(** C1.  On a well-formed image with at least one non-zero pixel,
    [computeGelLocation] returns [Rect(minX, minY, maxX - minX, maxY - minY)]
    where [minX], [maxX], [minY], [maxY] are the least and greatest
    coordinates of the non-zero pixels.  Hence the width and the height
    are not negative, every pixel outside the inclusive span is zero,
    each of the four edges of the span carries a non-zero pixel, and an
    image whose only non-zero pixel is [(x0, y0)] gives
    [Rect(x0, y0, 0, 0)]. *)
Theorem computeGelLocation_bounding_rectangle (image : Mat uchar) :
  wf image -> (exists x y, lit image x y) ->
  exists minX maxX minY maxY,
    computeGelLocation image = Some (mkRect minX minY (maxX - minX) (maxY - minY))
    /\ lit_span image minX maxX minY maxY
    /\ 0 <= maxX - minX /\ 0 <= maxY - minY
    /\ (forall x y v, at_ image x y = Some v ->
          ~ (minX <= x <= maxX /\ minY <= y <= maxY) -> v = x00)
    /\ (exists y, minY <= y <= maxY /\ lit image minX y)
    /\ (exists y, minY <= y <= maxY /\ lit image maxX y)
    /\ (exists x, minX <= x <= maxX /\ lit image x minY)
    /\ (exists x, minX <= x <= maxX /\ lit image x maxY)
    /\ (forall x0 y0, lit image x0 y0 ->
          (forall x y, lit image x y -> x = x0 /\ y = y0) ->
          computeGelLocation image = Some (mkRect x0 y0 0 0)).
Proof.
  intros Hwf Hex.
  destruct (gel_scan_span image Hwf Hex) as (e & He & Hspan).
  exists (leftMost e), (rightMost e), (topMost e), (bottomMost e).
  split; [apply computeGelLocation_scan; exact He|].
  split; [exact Hspan|].
  destruct Hspan as (Hin & [yl Hl] & [yr Hr] & [xt Ht] & [xb Hb]).
  pose proof (Hin _ _ Hl). pose proof (Hin _ _ Hr).
  pose proof (Hin _ _ Ht). pose proof (Hin _ _ Hb).
  split; [lia|]. split; [lia|].
  split.
  { intros x y v Hv Hout. apply nonzero_false.
    destruct (nonzero v) eqn:Hnz; [|reflexivity].
    exfalso. apply Hout. apply Hin. exists v. split; assumption. }
  split; [exists yl; split; [lia|exact Hl]|].
  split; [exists yr; split; [lia|exact Hr]|].
  split; [exists xt; split; [lia|exact Ht]|].
  split; [exists xb; split; [lia|exact Hb]|].
  intros x0 y0 _ Honly.
  rewrite (computeGelLocation_scan _ _ He).
  destruct (Honly _ _ Hl) as [-> _]. destruct (Honly _ _ Hr) as [-> _].
  destruct (Honly _ _ Ht) as [_ ->]. destruct (Honly _ _ Hb) as [_ ->].
  rewrite !Z.sub_diag. reflexivity.
Qed.

Lemma block_8x8_wf : wf block_8x8.
Proof. apply wf_mkMat; lia. Defined.

Lemma block_8x8_lit : exists x y, lit block_8x8 x y.
Proof. exists 3, 3, xff. split; reflexivity. Defined.

(** The theorem at the 8x8 example of the specification. *)
Lemma computeGelLocation_bounding_rectangle_witness :
  exists minX maxX minY maxY,
    computeGelLocation block_8x8 = Some (mkRect minX minY (maxX - minX) (maxY - minY))
    /\ lit_span block_8x8 minX maxX minY maxY
    /\ 0 <= maxX - minX /\ 0 <= maxY - minY
    /\ (forall x y v, at_ block_8x8 x y = Some v ->
          ~ (minX <= x <= maxX /\ minY <= y <= maxY) -> v = x00)
    /\ (exists y, minY <= y <= maxY /\ lit block_8x8 minX y)
    /\ (exists y, minY <= y <= maxY /\ lit block_8x8 maxX y)
    /\ (exists x, minX <= x <= maxX /\ lit block_8x8 x minY)
    /\ (exists x, minX <= x <= maxX /\ lit block_8x8 x maxY)
    /\ (forall x0 y0, lit block_8x8 x0 y0 ->
          (forall x y, lit block_8x8 x y -> x = x0 /\ y = y0) ->
          computeGelLocation block_8x8 = Some (mkRect x0 y0 0 0)).
Proof.
  apply (computeGelLocation_bounding_rectangle block_8x8).
  - exact block_8x8_wf.
  - exact block_8x8_lit.
Defined.

Example computeGelLocation_block_8x8 :
  computeGelLocation block_8x8 = Some (mkRect 3 3 1 1).
Proof. vm_compute. reflexivity. Qed.

(** ** computeGelLocation on an image without any non-zero pixel *)

Lemma gel_scan_all_zero (image : Mat uchar) :
  wf image -> (forall x y, ~ lit image x y) ->
  gel_scan image = Some (mkExtremes (cols image - 1) 0 (rows image - 1) 0).
Proof.
  intros Hwf Hzero.
  destruct (gel_scan_tracks image Hwf) as (e & He & _ & _ & Hl & Hr & Ht & Hb).
  rewrite He. f_equal. simpl in Hl, Hr, Ht, Hb.
  destruct e as [l r t b]. simpl in *.
  destruct Hl as [->|(y & _ & H)]; [|destruct (Hzero _ _ H)].
  destruct Hr as [->|(y & _ & H)]; [|destruct (Hzero _ _ H)].
  destruct Ht as [->|(x & _ & H)]; [|destruct (Hzero _ _ H)].
  destruct Hb as [->|(x & _ & H)]; [|destruct (Hzero _ _ H)].
  reflexivity.
Qed.

Lemma zeros_not_lit (r c x y : Z) : ~ lit (zeros r c) x y.
Proof.
  intros (v & Hv & Hnz).
  pose proof (at_Some_in_range _ _ _ _ Hv) as [Hx Hy]. simpl in Hx, Hy.
  unfold zeros in Hv. rewrite at_mkMat in Hv by assumption.
  injection Hv as <-. discriminate Hnz.
Qed.

(** C2, as the code has it.  On a well-formed image without any
    non-zero pixel, [computeGelLocation] returns, without a fault and
    without clamping, the rectangle of the untouched initial values,
    [Rect(width - 1, height - 1, 1 - width, 1 - height)].  Its width is
    negative exactly when the image is at least two pixels wide and its
    height exactly when the image is at least two pixels high. *)
Theorem computeGelLocation_all_zero (image : Mat uchar) :
  wf image -> (forall x y, ~ lit image x y) ->
  computeGelLocation image
  = Some (mkRect (cols image - 1) (rows image - 1) (1 - cols image) (1 - rows image))
  /\ (1 - cols image < 0 <-> 2 <= cols image)
  /\ (1 - rows image < 0 <-> 2 <= rows image).
Proof.
  intros Hwf Hzero. split; [|lia].
  rewrite (computeGelLocation_scan _ _ (gel_scan_all_zero image Hwf Hzero)).
  simpl. do 2 f_equal; lia.
Qed.

(** The theorem at a 3-row, 4-column image of zeros. *)
Lemma computeGelLocation_all_zero_witness :
  computeGelLocation (zeros 3 4)
  = Some (mkRect (cols (zeros 3 4) - 1) (rows (zeros 3 4) - 1)
                 (1 - cols (zeros 3 4)) (1 - rows (zeros 3 4)))
  /\ (1 - cols (zeros 3 4) < 0 <-> 2 <= cols (zeros 3 4))
  /\ (1 - rows (zeros 3 4) < 0 <-> 2 <= rows (zeros 3 4)).
Proof.
  apply (computeGelLocation_all_zero (zeros 3 4)).
  - apply wf_mkMat; lia.
  - apply zeros_not_lit.
Defined.

(** C2, as stated, fails on the 1x1 image of zeros: the rectangle is
    [Rect(0, 0, 0, 0)], whose width and height are not negative. *)
Lemma computeGelLocation_all_zero_1x1 :
  wf (zeros 1 1)
  /\ (forall x y, ~ lit (zeros 1 1) x y)
  /\ computeGelLocation (zeros 1 1) = Some (mkRect 0 0 0 0)
  /\ ~ (rect_width (mkRect 0 0 0 0) < 0)
  /\ ~ (rect_height (mkRect 0 0 0 0) < 0).
Proof.
  split; [apply wf_mkMat; lia|].
  split; [apply zeros_not_lit|].
  split; [vm_compute; reflexivity|].
  simpl. lia.
Qed.

(** ** computeInnermostRectangle *)

Lemma down_to_zero_succ (n : Z) : 0 <= n -> down_to_zero (n + 1) = (n + 1) :: down_to_zero n.
Proof.
  intros Hn. unfold down_to_zero.
  replace (n + 1 + 1) with (Z.of_nat (S (Z.to_nat (n + 1)))) by lia.
  rewrite seqZ_S, reverse_app, reverse_singleton, Z2Nat.id by lia.
  reflexivity.
Qed.

Lemma down_to_zero_head (n : Z) : 0 <= n -> exists rest, down_to_zero n = n :: rest.
Proof.
  intros Hn. destruct (decide (n = 0)) as [->|Hne].
  - exists []. reflexivity.
  - exists (down_to_zero (n - 1)).
    replace n with (n - 1 + 1) at 1 by lia.
    rewrite down_to_zero_succ by lia. f_equal. lia.
Qed.

Lemma up_to_head (from to : Z) : from < to -> exists rest, up_to from to = from :: rest.
Proof.
  intros H. unfold up_to. rewrite seqZ_cons by lia. eexists. reflexivity.
Qed.

Section Rays.
Variable read : Z -> option uchar.

Local Abbreviation hit := (fun i => exists v, read i = Some v /\ nonzero v = true).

:::::

Copy out every line of the entries where the string "negative" shows up.

    are not negative, every pixel outside the inclusive span is zero,
    negative exactly when the image is at least two pixels wide and its
    [Rect(0, 0, 0, 0)], whose width and height are not negative. *)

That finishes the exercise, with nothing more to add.